# PROBLEM STATEMENT
Only one stretch of the records below is wanted: the lines from the one holding "(np_mean (concat bandwidth)));" through the one holding "extract_features_try demo_mean demo_lib". Return it exactly, both ends included.
** Opening INPUT RECORDS block **
(** ** Further properties of [extract_features] *)

(** X9.  When loading and the seven [librosa] calls return, and the
    cepstral matrix has at least 20 rows, extraction succeeds and the
    vector is, in this order, the mean over all elements of each of the
    six descriptor arrays and the mean of each of the first 20 rows of
    the matrix; further rows are ignored. *)
Theorem extracted_vector_closed_form {F : Type} (np_mean : list F → F)
    (librosa : Librosa F) (file_path : string) (y : list F) (sr : Z)
    (chroma energy centroid bandwidth rolloff zcr mfccs : list (list F)) :
  load librosa file_path = Ok (y, sr) →
  chroma_stft librosa y sr = Ok chroma →
  rms librosa y = Ok energy →
  spectral_centroid librosa y sr = Ok centroid →
  spectral_bandwidth librosa y sr = Ok bandwidth →
  spectral_rolloff librosa y sr = Ok rolloff →
  zero_crossing_rate librosa y = Ok zcr →
  mfcc librosa y sr 20 = Ok mfccs →
  20 ≤ length mfccs →
  extract_features_try np_mean librosa file_path
  = Ok ([("chroma_stft", VFloat (np_mean (concat chroma)));
         ("rms", VFloat (np_mean (concat energy)));
         ("spectral_centroid", VFloat (np_mean (concat centroid)));
         ("spectral_bandwidth", VFloat (np_mean (concat bandwidth)));
         ("rolloff", VFloat (np_mean (concat rolloff)));
         ("zero_crossing_rate", VFloat (np_mean (concat zcr)))]
        ++ imap (λ i coefficient, (mfcc_key (S i), VFloat (np_mean coefficient)))
             (take 20 mfccs)).
Proof.
  intros Hl H1 H2 H3 H4 H5 H6 H7 Hlen. unfold extract_features_try.
  rewrite Hl. cbn [rbind]. rewrite H1, H2, H3, H4, H5, H6. cbn [rbind].
  rewrite H7. cbn [rbind]. unfold np_mean2.
  do 20 (destruct mfccs as [|? mfccs]; [simpl in Hlen; lia|]).
  reflexivity.
Qed.

Lemma extracted_vector_closed_form_witness :
  ∃ features,
    extract_features_try demo_mean demo_lib "d/training/real/c.wav" = Ok features
    ∧ Dict.get "chroma_stft" features = Some (VFloat 2%Z)
    ∧ Dict.get "mfcc20" features = Some (VFloat 20%Z).
Proof.
  eexists. split.
  - eapply (extracted_vector_closed_form demo_mean demo_lib "d/training/real/c.wav");
      reflexivity.
  - by vm_compute.
Defined.

(** X10.  When loading and the seven [librosa] calls return but the
    cepstral matrix has fewer than 20 rows, indexing the first missing
    row raises the [IndexError] of that index, and the handler of
    [extract_features] writes its record: when the log takes it the
    function returns [None] with the record appended, the text
    [Error processing <path>: index <k> is out of bounds for axis 0 with
    size <k>] and a line feed; when the log refuses it the exception of
    the refusal leaves the function. *)
Theorem extraction_needs_twenty_rows {F : Type} (np_mean : list F → F)
    (librosa : Librosa F) (log_refuses : string → option (exn * list string))
    (file_path : string) (log : list string)
    (y : list F) (sr : Z)
    (chroma energy centroid bandwidth rolloff zcr mfccs : list (list F)) :
  load librosa file_path = Ok (y, sr) →
  chroma_stft librosa y sr = Ok chroma →
  rms librosa y = Ok energy →
  spectral_centroid librosa y sr = Ok centroid →
  spectral_bandwidth librosa y sr = Ok bandwidth →
  spectral_rolloff librosa y sr = Ok rolloff →
  zero_crossing_rate librosa y = Ok zcr →
  mfcc librosa y sr 20 = Ok mfccs →
  length mfccs < 20 →
  let size := NilZero.string_of_uint (Nat.to_uint (length mfccs)) in
  let message :=
    "index " +:+ size +:+ " is out of bounds for axis 0 with size " +:+ size in
  let record :=
    "Error processing " +:+ file_path +:+ ": " +:+ message
    +:+ String "010"%char EmptyString in
  extract_features_try np_mean librosa file_path = Raise (Exn "IndexError" message)
  ∧ extract_features np_mean librosa log_refuses file_path log
    = match log_refuses record with
      | None => (Ok None, log ++ [record])
      | Some (e', partial) => (Raise e', log ++ partial)
      end.
Proof.
  intros Hl H1 H2 H3 H4 H5 H6 H7 Hlen size message record.
  assert (extract_features_try np_mean librosa file_path
          = Raise (Exn "IndexError" message)) as Htry.
  { unfold extract_features_try.
    rewrite Hl. cbn [rbind]. rewrite H1, H2, H3, H4, H5, H6. cbn [rbind].
    rewrite H7. cbn [rbind]. subst message size.
    do 20 (destruct mfccs as [|? mfccs]; [reflexivity|]).
    simpl in Hlen. lia. }
  split; [exact Htry|].
  rewrite extract_features_cases, Htry. reflexivity.
Qed.

Lemma extraction_needs_twenty_rows_witness :
  extract_features demo_mean short_lib accepts_all "d/training/real/c.wav" []
  = (Ok None,
     ["Error processing d/training/real/c.wav: index 13 is out of bounds for axis 0 with size 13"
      +:+ String "010"%char EmptyString]).
Proof.
  edestruct (extraction_needs_twenty_rows demo_mean short_lib accepts_all
               "d/training/real/c.wav" [])
    as (_ & E); [reflexivity..|simpl; lia|exact E].
Defined.

(** ** The preparation of the flat dataset *)

Example prepare_wild :
  let (tree, out) := Prep.prepare wild_cwd no_refusal no_such_file wild_meta (wild_tree, []) in
  tree !! ["home"; "project"; "data"; "processed_data"; "fake"; "0.wav"]
  = Some (Blob "zero")
  ∧ tree !! ["home"; "project"; "data"; "processed_data"; "real"; "1.wav"]
    = Some (Blob "one")
  ∧ tree !! ["home"; "project"; "data"; "processed_data"; "real"; "2.wav"]
    = Some (Blob "two")
  ∧ tree !! ["home"; "project"; "data"; "processed_data"; "fake"; "9.wav"] = None
  ∧ tree !! ["home"; "project"; "data"; "release_in_the_wild"; "0.wav"]
    = Some (Blob "zero")
  ∧ out = ["File not found: ./data/release_in_the_wild/9.wav. Skipping..."].
Proof. vm_compute. repeat split. Qed.

(** A name that climbs out of its folder: the copy lands outside the
    label folders, on the file of another name. *)
Example climbing_name :
  let tree :=
    <[["home"; "project"; "data"; "notes.txt"] := Blob "old"]>
    (<[["home"; "project"; "notes.txt"] := Blob "new"]> wild_tree) in
  (Prep.prepare wild_cwd no_refusal no_such_file [MetaRow "../../notes.txt" "x" "spoof"]
     (tree, [])).1 !! ["home"; "project"; "data"; "notes.txt"]
  = Some (Blob "new").
Proof. vm_compute. reflexivity. Qed.

(** *** Paths and their components *)

Lemma components_from_nonempty (acc s : string) : components_from acc s ≠ [].
Proof.
  revert acc. induction s as [|c s IH]; intros acc; simpl; [done|].
  destruct (Ascii.eqb c "/"); [done|apply IH].
Qed.

Lemma components_from_app (a : string) :
  ∀ (acc b : string),
  components_from acc (a +:+ String "/" b)
  = components_from acc a ++ components b.
Proof.
  induction a as [|c a IH]; intros acc b; [done|].
  change (String c a +:+ String "/" b) with (String c (a +:+ String "/" b)).
  cbn [components_from]. destruct (Ascii.eqb c "/"); by rewrite IH.
Qed.

Lemma components_app (a b : string) :
  components (a +:+ String "/" b) = components a ++ components b.
Proof. apply components_from_app. Qed.

Lemma no_sep_app (a b : string) : no_sep a = true → no_sep b = true →
  no_sep (a +:+ b) = true.
Proof.
  intros Ha Hb. induction a as [|c a IH]; [done|].
  change (String c a +:+ b) with (String c (a +:+ b)).
  cbn [no_sep] in *. apply andb_true_iff in Ha as [-> Ha]. by rewrite IH.
Qed.

Lemma components_from_no_sep (acc s : string) :
  no_sep acc = true → Forall (λ c, no_sep c = true) (components_from acc s).
Proof.
  revert acc. induction s as [|c s IH]; intros acc Hacc; simpl.
  - by constructor.
  - destruct (Ascii.eqb c "/") eqn:E.
    + constructor; [done|]. by apply IH.
    + apply IH, no_sep_app; [done|]. cbn [no_sep]. by rewrite E.
Qed.

Lemma components_single (b : string) :
  ∀ acc, no_sep b = true → components_from acc b = [acc +:+ b].
Proof.
  induction b as [|c b IH]; intros acc Hb.
  - by rewrite append_nil_r.
  - cbn [no_sep] in Hb. apply andb_true_iff in Hb as [Hc Hb].
    apply negb_true_iff in Hc. cbn [components_from]. rewrite Hc, IH by done.
    by rewrite append_assoc.
Qed.

Lemma startswith_sep_cons (a : ascii) (s : string) :
  startswith (String a s) sep = Ascii.eqb a "/".
Proof.
  unfold startswith, sep. cbn -[ascii_dec].
  destruct (ascii_dec "/" a) as [<-|Hn]; [by destruct s|].
  symmetry. apply Ascii.eqb_neq. congruence.
Qed.

Lemma no_sep_relative (b : string) : no_sep b = true → startswith b sep = false.
Proof.
  destruct b as [|c b]; [done|]. cbn [no_sep]. intros H.
  apply andb_true_iff in H as [Hc _]. apply negb_true_iff in Hc.
  by rewrite startswith_sep_cons.
Qed.

Lemma basename_in_components (path : string) :
  os_path_basename path ∈ components path.
Proof.
  unfold os_path_basename, components.
  pose proof (components_from_nonempty EmptyString path) as Hne.
  destruct (components_from EmptyString path) as [|c l] using rev_ind; [done|].
  rewrite last_last. apply elem_of_app. right. apply list_elem_of_here.
Qed.

Lemma basename_no_sep (path : string) : no_sep (os_path_basename path) = true.
Proof.
  pose proof (components_from_no_sep EmptyString path eq_refl) as H.
  rewrite Forall_forall in H. apply H, basename_in_components.
Qed.

Lemma endswith_sep_inv (s : string) :
  endswith s sep = true → ∃ s', s = s' +:+ sep.
Proof.
  unfold endswith, sep. cbn [String.length].
  induction s as [|c s IH]; [done|].
  destruct s as [|d s].
  - cbn. intros H. exists EmptyString.
    destruct (Ascii.eqb c "/") eqn:E; [|done].
    by apply Ascii.eqb_eq in E as ->.
  - intros H. destruct IH as [s' Hs'].
    + cbn [String.length] in *. cbn in H |- *.
      rewrite Nat.sub_0_r in *. exact H.
    + exists (String c s'). by rewrite Hs'.
Qed.

(** *** Resolution *)

Lemma next_plain (cur : location) (c : string) :
  c ≠ ".." → next cur c = cur ++ List.filter plain [c].
Proof.
  intros Hc. unfold next. apply String.eqb_neq in Hc. rewrite Hc.
  cbn [List.filter]. destruct (plain c); [done|by rewrite app_nil_r].
Qed.

Lemma walk_app (tree : gmap location item) (c1 : list string) :
  ∀ (cur : location) (c2 : list string),
  walk tree cur (c1 ++ c2)
  = walk tree cur c1 ≫= λ loc, walk tree loc c2.
Proof.
  induction c1 as [|c c1 IH]; intros cur c2; [done|].
  cbn [walk app]. destruct (kind tree cur) as [[content|]|]; [done| |done].
  apply IH.
Qed.

(** Without [..] a walk only goes down, by the names of its path. *)
Lemma walk_names (tree : gmap location item) (comps : list string) :
  ∀ (cur loc : location),
  walk tree cur comps = Some loc → ".." ∉ comps →
  loc = cur ++ List.filter plain comps.
Proof.
  induction comps as [|c comps IH]; intros cur loc H Hdots.
  - injection H as <-. by rewrite app_nil_r.
  - apply not_elem_of_cons in Hdots as [Hc Hdots]. cbn [walk] in H.
    destruct (kind tree cur) as [[content|]|]; [done| |done].
    apply IH in H; [|done]. rewrite next_plain in H by done.
    rewrite H, <- app_assoc. f_equal.
    cbn [List.filter]. by destruct (plain c).
Qed.

Lemma walk_start_folder (tree : gmap location item)
    (cur loc : location) (comps : list string) :
  comps ≠ [] → walk tree cur comps = Some loc → kind tree cur = Some Folder.
Proof.
  destruct comps as [|c comps]; [done|]. intros _. cbn [walk].
  by destruct (kind tree cur) as [[content|]|].
Qed.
** Closing INPUT RECORDS block **
# SOLUTION TO THIS EXERCISE
         ("spectral_bandwidth", VFloat (np_mean (concat bandwidth)));
         ("rolloff", VFloat (np_mean (concat rolloff)));
         ("zero_crossing_rate", VFloat (np_mean (concat zcr)))]
        ++ imap (λ i coefficient, (mfcc_key (S i), VFloat (np_mean coefficient)))
             (take 20 mfccs)).
Proof.
  intros Hl H1 H2 H3 H4 H5 H6 H7 Hlen. unfold extract_features_try.
  rewrite Hl. cbn [rbind]. rewrite H1, H2, H3, H4, H5, H6. cbn [rbind].
  rewrite H7. cbn [rbind]. unfold np_mean2.
  do 20 (destruct mfccs as [|? mfccs]; [simpl in Hlen; lia|]).
  reflexivity.
Qed.

Lemma extracted_vector_closed_form_witness :
  ∃ features,
    extract_features_try demo_mean demo_lib "d/training/real/c.wav" = Ok features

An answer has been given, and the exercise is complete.